(622e) High-Throughput Promoter Optimization for Improved Biobutanol In Vivo Biosensor

Bacterial transcription factor-promoter pairs exist in nature to allow dynamic regulation of gene expression based on the cellular environment, including carbon and energy sources. This capability can be useful in the development of in vivo biosensors and synthetic regulons. These transcription factor-promoter interactions, however, are not optimized for biotechnological applications and require further investigation. Protein−DNA binding interactions can be elucidated and ultimately manipulated by quantifying the sequence−function relationship of promoter DNA. A method for elucidating sequence−function relationships employs fluorescence-activated cell sorting (FACS) and high-throughput sequencing (called “sort-seq”). There is industrial interest in butanol as a renewable fuel source. Biobutanol production from renewable feedstocks has been demonstrated, but further improvements to productivity are required for economic viability. High-throughput screens on non-growth-related phenotypes and dynamic butanol-dependent regulation represent powerful metabolic engineering strategies that are largely unavailable to these efforts. This capability gap is due to a lack of inducible transcription factor/promoter pairs with user-defined controls. A butanol-responsive transcription factor, BmoR, and its cognate promoter PBMO have been previously described in the native form, but PBMO remains relatively uncharacterized and optimizing its function by sequence modification has not been attempted.

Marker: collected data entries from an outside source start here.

(* ===== verification/Geth.v ===== *)
(** * Geth: what the repository relies on of go-ethereum

    The value types of go-ethereum's [common] and [crypto] packages as an
    interface: [GethTypes] names the operations the sources call, [GethLaws]
    the documented behaviour the theorems rely on.  A small concrete instance
    at the end shows that the laws can hold together. *)

From Stdlib Require Import ZArith Lia.
From stdpp Require Import base numbers list countable strings.
From S2P Require Import Prelude.

Local Open Scope Z_scope.

(** [common.Address], [common.Hash] and the functions on them. *)
Class GethTypes := {
  Address : Type;
  Hash : Type;
  Address_eq_dec :: EqDecision Address;
  Address_countable :: Countable Address;
  Hash_eq_dec :: EqDecision Hash;
  Hash_countable :: Countable Hash;
  Hash_zero : Hash;                        (* common.Hash{} *)
  Address_Hex : Address → string;
  Hash_Hex : Hash → string;
  Address_Bytes : Address → byte_slice;
  Hash_Bytes : Hash → byte_slice;
  BytesToHash : byte_slice → Hash;
  Keccak256Hash : byte_slice → Hash
}.

(** An address prints as "0x" and 40 hex digits, a hash as "0x" and 64; both
    printings are injective; a hash is its 32 bytes. *)
Class GethLaws (G : GethTypes) := {
  Address_Hex_length a : String.length (Address_Hex a) = 42%nat;
  Address_Hex_inj :: Inj (=) (=) Address_Hex;
  Hash_Hex_length h : String.length (Hash_Hex h) = 66%nat;
  Hash_Hex_inj :: Inj (=) (=) Hash_Hex;
  Hash_Bytes_length h : length (Hash_Bytes h) = 32%nat;
  BytesToHash_Bytes h : BytesToHash (Hash_Bytes h) = h
}.

(** Signed transactions ([types.Transaction]) and the signer's sender recovery. *)
Class EthTxTypes (G : GethTypes) := {
  EthTx : Type;
  EthTx_eq_dec :: EqDecision EthTx;
  Tx_Nonce : EthTx → Z;
  Tx_Hash : EthTx → Hash;
  Tx_Sender : EthTx → option Address;
  Tx_To : EthTx → option Address;
  Tx_Gas : EthTx → Z
}.

(** A transaction is identified by its hash; its nonce and gas are [uint64]s. *)
Class EthTxLaws (G : GethTypes) (T : EthTxTypes G) := {
  Tx_Hash_inj :: Inj (=) (=) Tx_Hash;
  Tx_Nonce_range t : is_u64 (Tx_Nonce t);
  Tx_Gas_range t : is_u64 (Tx_Gas t)
}.

(** ** A concrete instance: two addresses and two hashes *)

Definition pad_string (n : nat) (c : string) : string :=
  "0x" +:+ String.concat "" (replicate n c).

Definition two_types : GethTypes := {|
  Address := bool;
  Hash := bool;
  Hash_zero := false;
  Address_Hex := λ a, pad_string 40 (if a then "a" else "0");
  Hash_Hex := λ h, pad_string 64 (if h then "1" else "0");
  Address_Bytes := λ a, replicate 20 (if a then 10 else 0);
  Hash_Bytes := λ h, replicate 32 (if h then 1 else 0);
  BytesToHash := λ b, bool_decide (last b = Some 1);
  Keccak256Hash := λ b, bool_decide (b ≠ [])
|}.

#[export] Instance two_laws : GethLaws two_types.
Proof.
  constructor; simpl.
  - by intros [].
  - by intros [] [].
  - by intros [].
  - by intros [] [].
  - by intros [].
  - by intros [].
Qed.

(** Four transactions: a sender and one of the nonces 4 and 5; a transaction is
    its own hash. *)
Definition four_types : GethTypes := {|
  Address := bool;
  Hash := bool * bool;
  Hash_zero := (false, false);
  Address_Hex := λ a, pad_string 40 (if a then "a" else "0");
  Hash_Hex := λ h, pad_string 63 (if h.1 then "1" else "0") +:+ (if h.2 then "1" else "0");
  Address_Bytes := λ a, replicate 20 (if a then 10 else 0);
  Hash_Bytes := λ h, (if h.1 then 1 else 0) :: replicate 31 (if h.2 then 1 else 0);
  BytesToHash := λ b, (bool_decide (head b = Some 1), bool_decide (last b = Some 1));
  Keccak256Hash := λ b, (bool_decide (b ≠ []), true)
|}.

#[export] Instance four_laws : GethLaws four_types.
Proof.
  constructor; simpl.
  - by intros [].
  - by intros [] [].
  - by intros [[] []].
  - by intros [[] []] [[] []].
  - by intros [[] []].
  - by intros [[] []].
Qed.

Definition four_txs : EthTxTypes four_types :=
  @Build_EthTxTypes four_types (bool * bool) _
    (λ t, if t.2 then 5 else 4) (λ t, t) (λ t, Some t.1) (λ _, Some false) (λ _, 21000).

#[export] Instance four_tx_laws : EthTxLaws four_types four_txs.
Proof.
  constructor; simpl.
  - by intros x y.
  - intros [? []]; unfold is_u64; simpl; lia.
  - intros t. unfold is_u64. lia.
Qed.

In this work, we demonstrate the engineering of the PBMO promoter at the nucleotide level to improve biosensor characteristics, specifically an improved dynamic range, and to generate synthetic promoters. To this end, we use massively parallel reporter assays to study the sequence-function relationship of PBMO using the ‘sort-seq’ method. A mutagenized PBMO library cloned upstream of gfp in E. coli was induced with butanol and sorted into activity-based (i.e., fluorescence-based) populations. These populations were deep sequenced and mutations affecting fluorescence were identified. We confirmed the efficacy of identified mutations through testing PBMO variants generated through site-directed mutagenesis of PBMO. These variants contained single, multiple, and structural mutations. Transcription factor-promoter binding interaction was confirmed via surface plasmon resonance assay. The best performing engineered PBMO promoter improved the dynamic range 4-fold over the original. We also discuss the application of this method to additional transcription factor-promoter systems.